• What the exercise asks: When you find the line with "[] => (0, entries)" among the records below, reproduce it and each line after it exactly, ending with the line with "(- ENOENT, entries)".

····················

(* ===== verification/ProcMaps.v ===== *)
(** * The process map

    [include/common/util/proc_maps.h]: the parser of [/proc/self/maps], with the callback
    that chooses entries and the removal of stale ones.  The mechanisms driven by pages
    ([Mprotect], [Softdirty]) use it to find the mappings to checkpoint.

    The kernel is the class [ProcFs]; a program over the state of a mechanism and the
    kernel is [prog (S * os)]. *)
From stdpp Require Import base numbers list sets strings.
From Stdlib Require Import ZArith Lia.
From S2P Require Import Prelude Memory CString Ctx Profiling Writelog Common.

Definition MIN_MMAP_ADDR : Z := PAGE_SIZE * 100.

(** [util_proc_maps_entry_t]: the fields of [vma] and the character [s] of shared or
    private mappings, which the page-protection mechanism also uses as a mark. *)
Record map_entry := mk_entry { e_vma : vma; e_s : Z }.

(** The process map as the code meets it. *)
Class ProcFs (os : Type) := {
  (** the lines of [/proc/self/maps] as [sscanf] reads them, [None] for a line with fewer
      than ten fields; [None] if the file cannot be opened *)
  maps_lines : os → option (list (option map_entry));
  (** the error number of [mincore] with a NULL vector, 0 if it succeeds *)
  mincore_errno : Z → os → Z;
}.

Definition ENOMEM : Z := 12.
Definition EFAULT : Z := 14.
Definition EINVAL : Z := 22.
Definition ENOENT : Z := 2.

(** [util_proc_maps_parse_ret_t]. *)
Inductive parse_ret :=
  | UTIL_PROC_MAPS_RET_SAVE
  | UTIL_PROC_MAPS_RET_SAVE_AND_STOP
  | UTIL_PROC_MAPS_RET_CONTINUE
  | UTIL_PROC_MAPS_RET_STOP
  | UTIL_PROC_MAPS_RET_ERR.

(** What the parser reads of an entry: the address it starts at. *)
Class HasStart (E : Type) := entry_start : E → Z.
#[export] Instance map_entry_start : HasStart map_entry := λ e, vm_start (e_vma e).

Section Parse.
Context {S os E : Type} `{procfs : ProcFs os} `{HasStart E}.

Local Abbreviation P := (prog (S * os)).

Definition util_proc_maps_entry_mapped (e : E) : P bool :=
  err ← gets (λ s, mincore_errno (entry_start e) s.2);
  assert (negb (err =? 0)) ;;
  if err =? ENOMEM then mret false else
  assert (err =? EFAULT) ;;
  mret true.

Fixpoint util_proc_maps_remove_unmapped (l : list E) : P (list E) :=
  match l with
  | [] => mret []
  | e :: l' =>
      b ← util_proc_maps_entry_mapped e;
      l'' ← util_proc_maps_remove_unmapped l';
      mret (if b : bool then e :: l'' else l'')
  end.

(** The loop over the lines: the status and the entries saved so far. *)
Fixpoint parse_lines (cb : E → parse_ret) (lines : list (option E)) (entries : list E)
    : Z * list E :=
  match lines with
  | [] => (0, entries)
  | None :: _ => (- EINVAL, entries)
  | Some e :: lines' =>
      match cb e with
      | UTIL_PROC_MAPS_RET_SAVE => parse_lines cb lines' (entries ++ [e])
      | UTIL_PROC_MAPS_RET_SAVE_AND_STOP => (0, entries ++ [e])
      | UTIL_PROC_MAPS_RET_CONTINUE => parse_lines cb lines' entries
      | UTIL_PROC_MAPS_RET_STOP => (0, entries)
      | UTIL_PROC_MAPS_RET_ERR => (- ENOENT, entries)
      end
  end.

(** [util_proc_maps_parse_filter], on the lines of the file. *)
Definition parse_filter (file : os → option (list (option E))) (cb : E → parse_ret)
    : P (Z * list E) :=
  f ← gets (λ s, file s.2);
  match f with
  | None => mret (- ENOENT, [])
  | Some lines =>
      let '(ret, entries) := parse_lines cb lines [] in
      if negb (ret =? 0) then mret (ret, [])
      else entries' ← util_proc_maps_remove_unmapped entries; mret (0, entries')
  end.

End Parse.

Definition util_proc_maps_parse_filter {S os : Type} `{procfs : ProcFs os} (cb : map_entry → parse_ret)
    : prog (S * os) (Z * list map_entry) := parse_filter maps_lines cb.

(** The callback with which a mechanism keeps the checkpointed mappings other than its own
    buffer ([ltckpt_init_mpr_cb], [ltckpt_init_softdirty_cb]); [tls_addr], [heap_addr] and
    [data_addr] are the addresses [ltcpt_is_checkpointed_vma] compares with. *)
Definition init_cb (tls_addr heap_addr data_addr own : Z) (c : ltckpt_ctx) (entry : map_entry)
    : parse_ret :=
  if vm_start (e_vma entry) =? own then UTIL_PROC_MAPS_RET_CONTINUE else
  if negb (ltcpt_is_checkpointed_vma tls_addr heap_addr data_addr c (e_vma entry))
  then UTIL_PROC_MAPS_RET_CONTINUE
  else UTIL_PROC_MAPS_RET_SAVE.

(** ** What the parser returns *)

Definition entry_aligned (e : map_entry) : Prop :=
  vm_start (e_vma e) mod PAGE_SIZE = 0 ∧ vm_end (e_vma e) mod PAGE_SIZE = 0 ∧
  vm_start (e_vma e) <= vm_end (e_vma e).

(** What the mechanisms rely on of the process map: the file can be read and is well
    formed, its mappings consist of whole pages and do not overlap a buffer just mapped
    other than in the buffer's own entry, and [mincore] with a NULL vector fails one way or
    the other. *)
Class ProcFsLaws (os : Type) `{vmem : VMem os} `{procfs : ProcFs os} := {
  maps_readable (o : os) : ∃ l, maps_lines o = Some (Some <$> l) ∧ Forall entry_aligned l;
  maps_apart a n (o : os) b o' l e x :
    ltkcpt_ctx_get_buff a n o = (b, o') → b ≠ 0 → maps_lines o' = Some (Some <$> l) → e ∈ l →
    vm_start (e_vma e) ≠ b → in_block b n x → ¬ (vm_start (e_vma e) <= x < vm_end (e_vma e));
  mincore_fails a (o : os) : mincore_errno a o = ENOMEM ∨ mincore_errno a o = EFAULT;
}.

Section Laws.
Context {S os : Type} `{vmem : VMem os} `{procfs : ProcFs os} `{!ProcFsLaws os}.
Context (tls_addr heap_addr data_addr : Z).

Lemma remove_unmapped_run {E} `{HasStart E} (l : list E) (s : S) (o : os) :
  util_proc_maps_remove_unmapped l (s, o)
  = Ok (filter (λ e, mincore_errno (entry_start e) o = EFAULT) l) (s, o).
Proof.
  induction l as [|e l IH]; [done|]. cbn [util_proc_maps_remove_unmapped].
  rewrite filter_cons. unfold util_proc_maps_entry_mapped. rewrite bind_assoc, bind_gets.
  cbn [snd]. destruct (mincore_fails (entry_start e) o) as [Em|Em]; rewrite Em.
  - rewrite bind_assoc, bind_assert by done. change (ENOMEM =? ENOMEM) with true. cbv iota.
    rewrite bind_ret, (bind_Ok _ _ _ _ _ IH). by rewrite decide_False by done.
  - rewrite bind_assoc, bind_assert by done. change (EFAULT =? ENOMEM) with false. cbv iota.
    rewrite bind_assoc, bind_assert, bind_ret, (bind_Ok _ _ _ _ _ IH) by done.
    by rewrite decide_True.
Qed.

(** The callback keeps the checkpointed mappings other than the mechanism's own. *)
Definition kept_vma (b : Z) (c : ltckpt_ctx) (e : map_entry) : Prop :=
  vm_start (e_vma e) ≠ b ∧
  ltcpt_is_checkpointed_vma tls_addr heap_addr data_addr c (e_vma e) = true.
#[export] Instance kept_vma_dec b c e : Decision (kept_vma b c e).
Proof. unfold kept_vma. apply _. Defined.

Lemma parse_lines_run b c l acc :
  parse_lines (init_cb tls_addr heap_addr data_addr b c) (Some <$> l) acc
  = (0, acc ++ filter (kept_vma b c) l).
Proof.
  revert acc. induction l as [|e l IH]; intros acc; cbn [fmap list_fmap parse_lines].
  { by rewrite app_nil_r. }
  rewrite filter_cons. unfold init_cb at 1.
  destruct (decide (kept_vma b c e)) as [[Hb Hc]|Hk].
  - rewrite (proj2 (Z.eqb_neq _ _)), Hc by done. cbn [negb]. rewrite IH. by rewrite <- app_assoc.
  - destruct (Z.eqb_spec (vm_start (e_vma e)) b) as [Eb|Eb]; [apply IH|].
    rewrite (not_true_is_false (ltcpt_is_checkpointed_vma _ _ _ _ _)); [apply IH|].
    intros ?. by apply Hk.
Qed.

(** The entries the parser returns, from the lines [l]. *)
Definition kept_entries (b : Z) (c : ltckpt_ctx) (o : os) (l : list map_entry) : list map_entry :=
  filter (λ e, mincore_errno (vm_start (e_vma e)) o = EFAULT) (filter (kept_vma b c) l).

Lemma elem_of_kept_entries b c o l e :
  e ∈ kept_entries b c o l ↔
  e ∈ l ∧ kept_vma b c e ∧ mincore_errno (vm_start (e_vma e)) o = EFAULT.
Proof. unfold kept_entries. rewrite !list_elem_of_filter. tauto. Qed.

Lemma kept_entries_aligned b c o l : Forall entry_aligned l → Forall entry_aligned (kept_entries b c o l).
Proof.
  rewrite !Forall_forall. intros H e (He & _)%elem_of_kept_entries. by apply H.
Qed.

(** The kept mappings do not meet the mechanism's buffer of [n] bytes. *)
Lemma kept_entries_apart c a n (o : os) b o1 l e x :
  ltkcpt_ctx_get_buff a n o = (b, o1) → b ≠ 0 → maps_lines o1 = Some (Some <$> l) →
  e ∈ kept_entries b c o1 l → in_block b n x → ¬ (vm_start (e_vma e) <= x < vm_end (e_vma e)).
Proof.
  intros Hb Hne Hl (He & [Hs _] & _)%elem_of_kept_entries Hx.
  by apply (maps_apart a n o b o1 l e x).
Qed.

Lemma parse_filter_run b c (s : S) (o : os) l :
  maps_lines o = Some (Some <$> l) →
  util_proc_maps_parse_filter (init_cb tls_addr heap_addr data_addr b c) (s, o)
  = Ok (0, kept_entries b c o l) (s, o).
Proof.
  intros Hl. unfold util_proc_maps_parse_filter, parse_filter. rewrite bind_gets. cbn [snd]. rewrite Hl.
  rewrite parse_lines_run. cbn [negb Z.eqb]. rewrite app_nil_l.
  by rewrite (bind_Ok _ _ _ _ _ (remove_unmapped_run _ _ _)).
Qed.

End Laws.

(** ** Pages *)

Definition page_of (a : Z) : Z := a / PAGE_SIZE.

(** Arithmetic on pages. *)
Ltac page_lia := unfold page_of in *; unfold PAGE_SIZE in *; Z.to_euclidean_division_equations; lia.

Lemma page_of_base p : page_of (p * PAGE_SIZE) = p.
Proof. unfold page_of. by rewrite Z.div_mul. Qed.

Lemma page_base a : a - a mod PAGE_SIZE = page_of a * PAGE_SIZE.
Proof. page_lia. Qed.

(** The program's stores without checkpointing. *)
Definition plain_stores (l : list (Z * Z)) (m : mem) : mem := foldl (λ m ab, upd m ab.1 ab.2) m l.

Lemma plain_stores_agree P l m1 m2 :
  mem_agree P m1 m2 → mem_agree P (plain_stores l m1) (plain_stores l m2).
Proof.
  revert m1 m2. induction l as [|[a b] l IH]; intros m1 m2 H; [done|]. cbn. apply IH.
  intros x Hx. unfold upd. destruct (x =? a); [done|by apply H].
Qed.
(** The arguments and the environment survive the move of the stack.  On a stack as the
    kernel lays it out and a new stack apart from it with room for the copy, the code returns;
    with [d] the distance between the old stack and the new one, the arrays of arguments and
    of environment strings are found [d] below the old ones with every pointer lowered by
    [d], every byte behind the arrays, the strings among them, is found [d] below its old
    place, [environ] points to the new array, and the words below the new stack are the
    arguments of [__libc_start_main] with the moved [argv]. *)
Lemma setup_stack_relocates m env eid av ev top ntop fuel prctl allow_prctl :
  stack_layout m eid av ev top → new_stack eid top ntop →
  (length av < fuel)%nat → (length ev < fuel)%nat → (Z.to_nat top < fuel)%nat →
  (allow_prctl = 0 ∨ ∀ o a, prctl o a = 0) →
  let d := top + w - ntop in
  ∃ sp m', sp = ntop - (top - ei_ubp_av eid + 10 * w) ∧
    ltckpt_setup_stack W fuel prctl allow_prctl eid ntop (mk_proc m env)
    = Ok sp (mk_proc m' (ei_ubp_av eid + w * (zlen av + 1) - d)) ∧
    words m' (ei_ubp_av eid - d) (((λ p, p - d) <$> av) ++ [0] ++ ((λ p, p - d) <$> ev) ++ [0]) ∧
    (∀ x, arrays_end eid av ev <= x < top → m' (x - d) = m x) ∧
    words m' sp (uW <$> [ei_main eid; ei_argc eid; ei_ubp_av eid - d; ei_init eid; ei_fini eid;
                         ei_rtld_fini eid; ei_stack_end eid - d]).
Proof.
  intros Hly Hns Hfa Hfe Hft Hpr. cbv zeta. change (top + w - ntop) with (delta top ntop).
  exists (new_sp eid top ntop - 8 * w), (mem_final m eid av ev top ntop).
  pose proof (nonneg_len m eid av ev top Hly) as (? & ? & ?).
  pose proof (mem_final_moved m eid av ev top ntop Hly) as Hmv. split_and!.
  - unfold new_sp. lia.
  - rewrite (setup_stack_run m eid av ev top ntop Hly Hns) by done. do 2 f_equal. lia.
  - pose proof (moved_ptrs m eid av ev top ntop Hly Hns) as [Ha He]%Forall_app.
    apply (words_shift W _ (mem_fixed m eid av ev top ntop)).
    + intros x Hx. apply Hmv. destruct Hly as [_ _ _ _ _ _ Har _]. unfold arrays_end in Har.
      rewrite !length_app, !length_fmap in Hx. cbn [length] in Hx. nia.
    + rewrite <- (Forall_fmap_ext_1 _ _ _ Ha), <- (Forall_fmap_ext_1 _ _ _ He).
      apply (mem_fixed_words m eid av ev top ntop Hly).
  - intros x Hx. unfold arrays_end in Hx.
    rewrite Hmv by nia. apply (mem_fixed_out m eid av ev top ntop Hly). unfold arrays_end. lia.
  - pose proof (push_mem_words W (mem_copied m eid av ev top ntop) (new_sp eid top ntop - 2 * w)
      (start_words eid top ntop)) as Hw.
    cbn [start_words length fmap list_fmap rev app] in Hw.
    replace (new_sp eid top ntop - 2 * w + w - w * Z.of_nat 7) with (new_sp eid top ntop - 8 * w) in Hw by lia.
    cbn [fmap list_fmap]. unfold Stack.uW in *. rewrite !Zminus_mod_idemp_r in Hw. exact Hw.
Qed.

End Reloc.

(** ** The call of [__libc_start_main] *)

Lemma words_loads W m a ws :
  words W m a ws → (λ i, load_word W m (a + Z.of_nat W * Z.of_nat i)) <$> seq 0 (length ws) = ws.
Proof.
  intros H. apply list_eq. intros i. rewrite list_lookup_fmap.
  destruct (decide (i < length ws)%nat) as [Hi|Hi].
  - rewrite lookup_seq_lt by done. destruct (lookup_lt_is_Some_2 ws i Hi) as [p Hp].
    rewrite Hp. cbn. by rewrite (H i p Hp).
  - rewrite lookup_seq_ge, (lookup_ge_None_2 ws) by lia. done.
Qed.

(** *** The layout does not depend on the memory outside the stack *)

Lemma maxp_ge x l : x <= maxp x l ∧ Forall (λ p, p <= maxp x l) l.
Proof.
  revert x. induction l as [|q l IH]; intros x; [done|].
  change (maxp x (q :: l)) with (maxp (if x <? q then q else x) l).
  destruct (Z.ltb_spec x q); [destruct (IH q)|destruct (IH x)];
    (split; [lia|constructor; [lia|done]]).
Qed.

····················

• Your response:
  | [] => (0, entries)
  | None :: _ => (- EINVAL, entries)
  | Some e :: lines' =>
      match cb e with
      | UTIL_PROC_MAPS_RET_SAVE => parse_lines cb lines' (entries ++ [e])
      | UTIL_PROC_MAPS_RET_SAVE_AND_STOP => (0, entries ++ [e])
      | UTIL_PROC_MAPS_RET_CONTINUE => parse_lines cb lines' entries
      | UTIL_PROC_MAPS_RET_STOP => (0, entries)
      | UTIL_PROC_MAPS_RET_ERR => (- ENOENT, entries)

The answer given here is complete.